Canada’s inflation rate surged to 2.4% annually in October from September’s 2%, partly driven by steep rises in shelter and food prices, Statistics Canada informed on Friday. Canada is the only rich nation whose inflation rate has exceeded its central bank’s target.
The latest figure will put pressure on the Bank of Canada to reconsider its stance of keeping interest rates low “for some time.” Even the core inflation rate, which factors out volatile items, increased to 2.3%. Central Banks watch the core inflation rate more closely.
Analysts say it is doubtful the central bank will do or reconsider anything with just one month’s worth of figures.

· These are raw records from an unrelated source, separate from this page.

(** C4.  For every [local_a], [local_b], [h] and every [local_n >= 0],
    [Trap local_a local_b local_n h], which steps the sample point by
    repeated addition of [h], equals in exact arithmetic
    [h * ((f local_a + f local_b)/2 + sum_{i=1}^{local_n-1} f (local_a + i*h))]
    with [f x = x*x]. *)
Theorem Trap_closed_form (local_a local_b : Q) (local_n : Z) (h : Q) :
  (0 <= local_n)%Z ->
  Trap local_a local_b local_n h == trapezoid_spec local_a local_b local_n h
  /\ forall x, f x == x * x.
Proof.
  intros _. split.
  - apply Trap_trapezoid_spec.
  - intros x. reflexivity.
Qed.

Lemma Trap_closed_form_witness :
  (0 <= 3)%Z /\
  Trap 0 (3 # 2) 3 (1 # 2) == trapezoid_spec 0 (3 # 2) 3 (1 # 2).
Proof.
  split; [lia|]. apply (Trap_closed_form 0 (3 # 2) 3 (1 # 2)). lia.
Defined.

(** ** The partition *)

Lemma local_n_eq (n p r : Z) :
  local_n n p r
  = if (r <? Z.rem n p)%Z then (Z.quot n p + 1)%Z else Z.quot n p.
Proof.
  unfold local_n, local_part. destruct (r <? Z.rem n p)%Z; reflexivity.
Qed.

Lemma part_n_local_n (a b : Q) (n p r : Z) :
  part_n (local_part a b n p r) = local_n n p r.
Proof.
  unfold local_n, local_part. destruct (r <? Z.rem n p)%Z; reflexivity.
Qed.

(** For the inputs the program accepts, C's truncating [/] and [%] are the
    floor division and modulus. *)
Lemma quot_rem_nonneg (n p : Z) :
  (0 <= n)%Z -> (1 <= p)%Z ->
  Z.quot n p = (n / p)%Z /\ Z.rem n p = (n mod p)%Z.
Proof.
  intros Hn Hp. split.
  - apply Z.quot_div_nonneg; lia.
  - apply Z.rem_mod_nonneg; lia.
Qed.

(** No [int] computation of the partitioning leaves the range [0 .. n]:
    [n/p], [n%p], [my_rank*local_n] and the incremented [local_n]. *)
Lemma partition_ints_bounded (n p r : Z) :
  (1 <= n)%Z -> (1 <= p)%Z -> (0 <= r < p)%Z ->
  (0 <= Z.quot n p <= n)%Z /\ (0 <= Z.rem n p < p)%Z
  /\ (0 <= r * Z.quot n p <= n)%Z /\ (0 <= local_n n p r <= n)%Z.
Proof.
  intros Hn Hp Hr.
  destruct (quot_rem_nonneg n p) as [Eq Er]; [lia|lia|].
  rewrite local_n_eq, Eq, Er.
  pose proof (Z.div_mod n p ltac:(lia)) as Hdm.
  pose proof (Z.mod_pos_bound n p ltac:(lia)) as Hm.
  assert (Hq : (0 <= n / p)%Z) by (apply Z.div_pos; lia).
  repeat split; try lia; try nia.
  - destruct (Z.ltb_spec r (n mod p)); nia.
  - destruct (Z.ltb_spec r (n mod p)); nia.
Qed.

Lemma prefix_n_closed (n p : Z) (k : nat) :
  (0 <= Z.rem n p)%Z ->
  prefix_n n p (Z.of_nat k)
  = (Z.of_nat k * Z.quot n p + Z.min (Z.of_nat k) (Z.rem n p))%Z.
Proof.
  intros Hres. unfold prefix_n. induction k as [|k IH].
  - simpl. lia.
  - rewrite ranks_S, map_app, Zsum_app, IH.
    unfold Zsum at 1. cbn [map fold_right].
    rewrite local_n_eq.
    destruct (Z.ltb_spec (Z.of_nat k) (Z.rem n p)); lia.
Qed.

Lemma prefix_n_succ (n p r : Z) :
  (0 <= r)%Z -> prefix_n n p (r + 1) = (prefix_n n p r + local_n n p r)%Z.
Proof.
  intros Hr. unfold prefix_n.
  replace (r + 1)%Z with (Z.of_nat (S (Z.to_nat r))) by lia.
  rewrite ranks_S, map_app, Zsum_app.
  unfold Zsum at 2. cbn [map fold_right].
  rewrite Z2Nat.id by lia. lia.
Qed.

Lemma prefix_n_total (n p : Z) :
  (1 <= n)%Z -> (1 <= p)%Z -> prefix_n n p p = n.
Proof.
  intros Hn Hp.
  destruct (quot_rem_nonneg n p) as [Eq Er]; [lia|lia|].
  pose proof (Z.mod_pos_bound n p ltac:(lia)) as Hm.
  rewrite <- (Z2Nat.id p) at 2 by lia.
  rewrite prefix_n_closed by lia.
  rewrite Z2Nat.id, Eq, Er by lia.
  pose proof (Z.div_mod n p ltac:(lia)). lia.
Qed.

(** C7.  Remainder tie-break: for [n >= 1] and [p >= 1], with
    [base_count = n / p] and [residual = n mod p], a rank below [residual]
    gets [local_n = base_count + 1] and every other rank gets
    [local_n = base_count]; for [n = 10], [p = 3] the ranks 0, 1, 2 get
    4, 3, 3. *)
Theorem remainder_tie_break (a b : Q) (n p my_rank : Z) :
  (1 <= n)%Z -> (1 <= p)%Z -> (0 <= my_rank < p)%Z ->
  let base_count := (n / p)%Z in
  let residual := (n mod p)%Z in
  ((my_rank < residual)%Z -> local_n n p my_rank = (base_count + 1)%Z)
  /\ ((residual <= my_rank)%Z -> local_n n p my_rank = base_count)
  /\ part_n (local_part a b n p my_rank) = local_n n p my_rank
  /\ map (local_n 10 3) (ranks 3) = [4; 3; 3]%Z.
Proof.
  intros Hn Hp Hr base_count residual.
  destruct (quot_rem_nonneg n p) as [Eq Er]; [lia|lia|].
  rewrite local_n_eq, Eq, Er. fold base_count residual.
  repeat split.
  - intros H. destruct (Z.ltb_spec my_rank residual); lia.
  - intros H. destruct (Z.ltb_spec my_rank residual); lia.
  - rewrite part_n_local_n, local_n_eq, Eq, Er. reflexivity.
Qed.

Lemma remainder_tie_break_witness :
  local_n 7 4 2 = 2%Z /\ local_n 7 4 3 = 1%Z.
Proof.
  destruct (remainder_tie_break 0 1 7 4 2) as (H1 & _); [lia|lia|lia|].
  destruct (remainder_tie_break 0 1 7 4 3) as (_ & H2 & _); [lia|lia|lia|].
  split.
  - apply H1. reflexivity.
  - apply H2. discriminate.
Defined.

(** C2.  Partition completeness: for [n >= 1] and [p >= 1] the [local_n] of
    the ranks [0 .. p-1] add up to [n]. *)
Theorem partition_complete (a b : Q) (n p : Z) :
  (1 <= n)%Z -> (1 <= p)%Z ->
  Zsum (map (fun my_rank => part_n (local_part a b n p my_rank)) (ranks p)) = n.
Proof.
  intros Hn Hp.
  rewrite (map_ext _ (local_n n p)) by (intros r; apply part_n_local_n).
  exact (prefix_n_total n p Hn Hp).
Qed.

Lemma partition_complete_witness :
  Zsum (map (fun my_rank => part_n (local_part 0 1 10 3 my_rank)) (ranks 3)) = 10%Z.
Proof. apply (partition_complete 0 1 10 3); lia. Defined.

(** The left end of a rank's range, from the subintervals below it. *)
Lemma part_a_prefix (a b : Q) (n p r : Z) :
  (0 <= Z.rem n p)%Z -> (0 <= r)%Z ->
  part_a (local_part a b n p r)
  == a + step_h a b n * inject_Z (prefix_n n p r).
Proof.
  intros Hres Hr.
  rewrite <- (Z2Nat.id r) at 2 by lia.
  rewrite prefix_n_closed, Z2Nat.id by lia.
  unfold local_part.
  destruct (Z.ltb_spec r (Z.rem n p)); cbn [part_a].
  - rewrite Z.min_l by lia.
    rewrite inject_Z_plus, !inject_Z_mult. ring.
  - rewrite Z.min_r by lia.
    rewrite inject_Z_plus, !inject_Z_mult. ring.
Qed.

Lemma part_b_eq (a b : Q) (n p r : Z) :
  part_b (local_part a b n p r)
  = part_a (local_part a b n p r)
    + inject_Z (part_n (local_part a b n p r)) * step_h a b n.
Proof.
  unfold local_part. destruct (r <? Z.rem n p)%Z; reflexivity.
Qed.

Lemma part_b_prefix (a b : Q) (n p r : Z) :
  (0 <= Z.rem n p)%Z -> (0 <= r)%Z ->
  part_b (local_part a b n p r)
  == a + step_h a b n * inject_Z (prefix_n n p (r + 1)).
Proof.
  intros Hres Hr.
  rewrite part_b_eq, part_a_prefix, part_n_local_n, prefix_n_succ by lia.
  rewrite inject_Z_plus. ring.
Qed.

Lemma step_h_total (a b : Q) (n : Z) :
  (1 <= n)%Z -> a + step_h a b n * inject_Z n == b.
Proof.
  intros Hn. unfold step_h. field.
  intros E. apply (proj1 (inject_Z_injective n 0)) in E. lia.
Qed.

(** C3.  Partition contiguity and coverage: for [n >= 1], [p >= 1] and a rank
    in [0, p), [local_a = a + h * (sum of local_n over the lower ranks)] with
    [h = (b-a)/n] and [local_b = local_a + local_n*h]; hence in exact
    arithmetic [local_b] of rank [r] is [local_a] of rank [r+1] for
    [r] in [0, p-1), rank 0 starts at [a] and rank [p-1] ends at [b]. *)
Theorem partition_contiguous (a b : Q) (n p : Z) :
  (1 <= n)%Z -> (1 <= p)%Z ->
  let h := step_h a b n in
  let part := local_part a b n p in
  (forall my_rank, (0 <= my_rank < p)%Z ->
     part_a (part my_rank)
     == a + h * inject_Z (Zsum (map (fun r => part_n (part r)) (ranks my_rank)))
     /\ part_b (part my_rank)
        == part_a (part my_rank) + inject_Z (part_n (part my_rank)) * h)
  /\ (forall r, (0 <= r < p - 1)%Z -> part_b (part r) == part_a (part (r + 1)%Z))
  /\ part_a (part 0%Z) == a
  /\ part_b (part (p - 1)%Z) == b.
Proof.
  intros Hn Hp h part. unfold h, part.
  destruct (quot_rem_nonneg n p) as [_ Er]; [lia|lia|].
  pose proof (Z.mod_pos_bound n p ltac:(lia)) as Hm.
  assert (Hres : (0 <= Z.rem n p)%Z) by lia.
  repeat split.
  - rewrite (map_ext _ (local_n n p)) by (intros r; apply part_n_local_n).
    apply part_a_prefix; lia.
  - rewrite part_b_eq. reflexivity.
  - intros r Hr. rewrite part_b_prefix, part_a_prefix by lia. reflexivity.
  - rewrite part_a_prefix by lia.
    change (prefix_n n p 0) with 0%Z. ring.
  - rewrite part_b_prefix by lia.
    replace (p - 1 + 1)%Z with p by lia.
    rewrite prefix_n_total by lia. apply step_h_total. exact Hn.
Qed.

Lemma partition_contiguous_witness :
  part_b (local_part 0 1 10 3 0) == part_a (local_part 0 1 10 3 (0 + 1))
  /\ part_b (local_part 0 1 10 3 (3 - 1)) == 1.
Proof.
  destruct (partition_contiguous 0 1 10 3) as (_ & Hc & _ & Hb); [lia|lia|].
  split.
  - apply Hc. lia.
  - exact Hb.
Defined.

(** ** Partitioning does not change the estimate *)

Lemma cell_Qeq (h x x' : Q) : x == x' -> cell h x == cell h x'.
Proof. intros E. unfold cell. rewrite E. reflexivity. Qed.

Apart from shelter and food, which rose by 2.8% each, there were also significant year-over-year price increases for clothing, footwear and transportation. Natural gas prices rose by 20.1% in October compared to the same month last year.
Canadians also paid more for electricity, homeowners’ home and mortgage insurance and rent. Property taxes were up by 2.2% compared to October last year, while mortgage interest cost fell by 0.2%.
October’s CPI (Consumer Price Index) was at the highest level since June, and came in higher than most economists’ predictions of 2.1%.
Source: Statistic Canada.
Inflation increased in all Canada’s provinces, with Alberta registering the steepest gain and British Columbia the smallest.
Consumer prices rose by 3% in Alberta, with natural gas jumping by 30.7%. In British Columbia, prices were 1.1% up on a year ago, with clothing falling but rising in the rest of the country.
Of the eight major components that make up the CPI, seven registered a seasonally adjusted increase in October.
Canada’s inflation rate is going in the opposite direction to the other advanced economies, especially the Eurozone, which has been moving further and further away from the European Central Bank’s target of 2%.